- Exercise goal: Among the records below, find the line that has "UserRole.Operator => [Permission.ReadInspection;"; from there, give the lines again exactly, and stop after the line that has "UserRole.Viewer => [Permission.ReadInspection]".

☆ ☆ ☆ ☆ ☆

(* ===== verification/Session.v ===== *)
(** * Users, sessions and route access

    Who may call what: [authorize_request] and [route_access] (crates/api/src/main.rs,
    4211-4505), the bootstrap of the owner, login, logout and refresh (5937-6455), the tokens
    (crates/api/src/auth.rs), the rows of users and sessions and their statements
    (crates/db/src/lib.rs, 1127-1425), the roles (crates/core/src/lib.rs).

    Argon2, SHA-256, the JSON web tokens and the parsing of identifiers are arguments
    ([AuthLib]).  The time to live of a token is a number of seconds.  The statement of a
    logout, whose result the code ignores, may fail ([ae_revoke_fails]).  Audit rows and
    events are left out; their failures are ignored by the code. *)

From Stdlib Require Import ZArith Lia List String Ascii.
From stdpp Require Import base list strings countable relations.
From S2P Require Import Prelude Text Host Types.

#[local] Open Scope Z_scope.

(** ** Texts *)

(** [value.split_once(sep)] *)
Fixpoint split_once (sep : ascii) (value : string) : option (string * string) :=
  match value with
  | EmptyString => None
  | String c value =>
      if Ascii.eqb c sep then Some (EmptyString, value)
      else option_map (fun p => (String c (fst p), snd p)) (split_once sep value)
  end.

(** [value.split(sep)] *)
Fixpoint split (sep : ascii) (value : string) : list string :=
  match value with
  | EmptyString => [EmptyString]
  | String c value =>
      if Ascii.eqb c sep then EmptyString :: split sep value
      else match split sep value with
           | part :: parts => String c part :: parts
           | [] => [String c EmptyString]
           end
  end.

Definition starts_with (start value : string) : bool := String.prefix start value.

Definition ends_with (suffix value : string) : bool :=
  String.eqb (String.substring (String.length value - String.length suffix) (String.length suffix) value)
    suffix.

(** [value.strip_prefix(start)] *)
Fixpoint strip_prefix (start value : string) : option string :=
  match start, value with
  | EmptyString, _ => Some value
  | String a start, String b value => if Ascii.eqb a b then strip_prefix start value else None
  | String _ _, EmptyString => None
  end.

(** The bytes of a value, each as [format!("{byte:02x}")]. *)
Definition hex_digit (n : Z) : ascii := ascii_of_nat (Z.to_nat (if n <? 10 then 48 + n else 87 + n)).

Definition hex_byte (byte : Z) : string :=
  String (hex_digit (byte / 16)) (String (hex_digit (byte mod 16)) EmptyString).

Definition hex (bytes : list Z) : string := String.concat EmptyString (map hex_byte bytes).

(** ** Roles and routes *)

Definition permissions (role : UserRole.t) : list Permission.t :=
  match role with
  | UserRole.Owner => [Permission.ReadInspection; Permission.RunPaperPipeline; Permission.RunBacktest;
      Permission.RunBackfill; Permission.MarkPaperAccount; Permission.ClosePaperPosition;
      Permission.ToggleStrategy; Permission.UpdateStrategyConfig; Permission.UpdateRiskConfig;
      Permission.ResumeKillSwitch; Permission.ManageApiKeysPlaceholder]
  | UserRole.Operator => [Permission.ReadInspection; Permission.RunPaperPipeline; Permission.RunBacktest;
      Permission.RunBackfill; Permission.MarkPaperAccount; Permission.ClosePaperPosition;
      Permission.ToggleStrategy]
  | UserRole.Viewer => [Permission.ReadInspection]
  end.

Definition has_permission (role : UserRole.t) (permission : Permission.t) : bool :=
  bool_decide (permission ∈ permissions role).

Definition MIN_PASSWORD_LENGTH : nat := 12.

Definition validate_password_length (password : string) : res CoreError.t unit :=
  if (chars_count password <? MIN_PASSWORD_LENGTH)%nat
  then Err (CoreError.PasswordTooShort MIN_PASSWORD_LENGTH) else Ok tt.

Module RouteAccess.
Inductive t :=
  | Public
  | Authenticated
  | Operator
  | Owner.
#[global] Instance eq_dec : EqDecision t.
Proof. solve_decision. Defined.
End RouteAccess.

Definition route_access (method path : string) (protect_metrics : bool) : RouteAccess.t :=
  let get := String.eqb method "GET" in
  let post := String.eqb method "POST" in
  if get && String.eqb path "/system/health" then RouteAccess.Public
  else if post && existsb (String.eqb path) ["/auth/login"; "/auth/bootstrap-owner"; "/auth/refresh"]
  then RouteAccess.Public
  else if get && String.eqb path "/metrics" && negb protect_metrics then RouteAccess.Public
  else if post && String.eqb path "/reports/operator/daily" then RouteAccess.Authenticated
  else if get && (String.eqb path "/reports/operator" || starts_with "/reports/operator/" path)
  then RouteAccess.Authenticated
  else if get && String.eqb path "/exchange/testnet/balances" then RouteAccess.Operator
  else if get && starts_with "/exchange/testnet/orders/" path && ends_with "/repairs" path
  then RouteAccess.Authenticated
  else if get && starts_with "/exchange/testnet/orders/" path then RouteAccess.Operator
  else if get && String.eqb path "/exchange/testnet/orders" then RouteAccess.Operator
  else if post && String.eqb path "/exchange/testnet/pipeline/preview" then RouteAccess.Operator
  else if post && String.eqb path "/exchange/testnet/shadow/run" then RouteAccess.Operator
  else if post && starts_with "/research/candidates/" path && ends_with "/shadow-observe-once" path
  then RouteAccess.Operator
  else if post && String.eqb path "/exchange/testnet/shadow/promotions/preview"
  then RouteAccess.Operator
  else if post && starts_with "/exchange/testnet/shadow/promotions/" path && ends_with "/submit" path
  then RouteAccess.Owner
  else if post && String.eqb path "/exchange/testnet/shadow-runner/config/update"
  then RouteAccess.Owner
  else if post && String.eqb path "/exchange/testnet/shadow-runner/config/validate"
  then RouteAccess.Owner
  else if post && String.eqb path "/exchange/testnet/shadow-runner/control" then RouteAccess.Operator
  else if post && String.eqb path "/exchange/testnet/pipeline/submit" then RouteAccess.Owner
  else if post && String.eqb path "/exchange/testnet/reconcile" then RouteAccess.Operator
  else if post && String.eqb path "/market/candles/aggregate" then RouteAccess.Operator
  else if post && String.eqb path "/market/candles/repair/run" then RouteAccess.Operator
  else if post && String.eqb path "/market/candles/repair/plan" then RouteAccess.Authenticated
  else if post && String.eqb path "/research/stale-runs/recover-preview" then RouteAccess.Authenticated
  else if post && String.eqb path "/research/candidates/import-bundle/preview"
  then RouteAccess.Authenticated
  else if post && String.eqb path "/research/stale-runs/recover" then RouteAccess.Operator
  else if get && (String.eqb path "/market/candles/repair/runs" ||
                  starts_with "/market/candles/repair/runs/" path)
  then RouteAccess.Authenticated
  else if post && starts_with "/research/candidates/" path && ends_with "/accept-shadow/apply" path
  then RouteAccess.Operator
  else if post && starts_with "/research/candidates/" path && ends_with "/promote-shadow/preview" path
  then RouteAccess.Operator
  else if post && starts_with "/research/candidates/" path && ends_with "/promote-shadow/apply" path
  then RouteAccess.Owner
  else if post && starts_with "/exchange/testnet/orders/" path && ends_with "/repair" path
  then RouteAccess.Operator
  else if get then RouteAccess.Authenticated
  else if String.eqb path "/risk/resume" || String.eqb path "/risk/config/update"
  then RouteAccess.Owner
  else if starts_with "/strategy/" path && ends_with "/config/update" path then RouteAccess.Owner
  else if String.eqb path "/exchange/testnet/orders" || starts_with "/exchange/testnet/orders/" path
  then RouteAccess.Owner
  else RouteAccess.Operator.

☆ ☆ ☆ ☆ ☆

- Solution:
  | UserRole.Operator => [Permission.ReadInspection; Permission.RunPaperPipeline; Permission.RunBacktest;
      Permission.RunBackfill; Permission.MarkPaperAccount; Permission.ClosePaperPosition;
      Permission.ToggleStrategy]
  | UserRole.Viewer => [Permission.ReadInspection]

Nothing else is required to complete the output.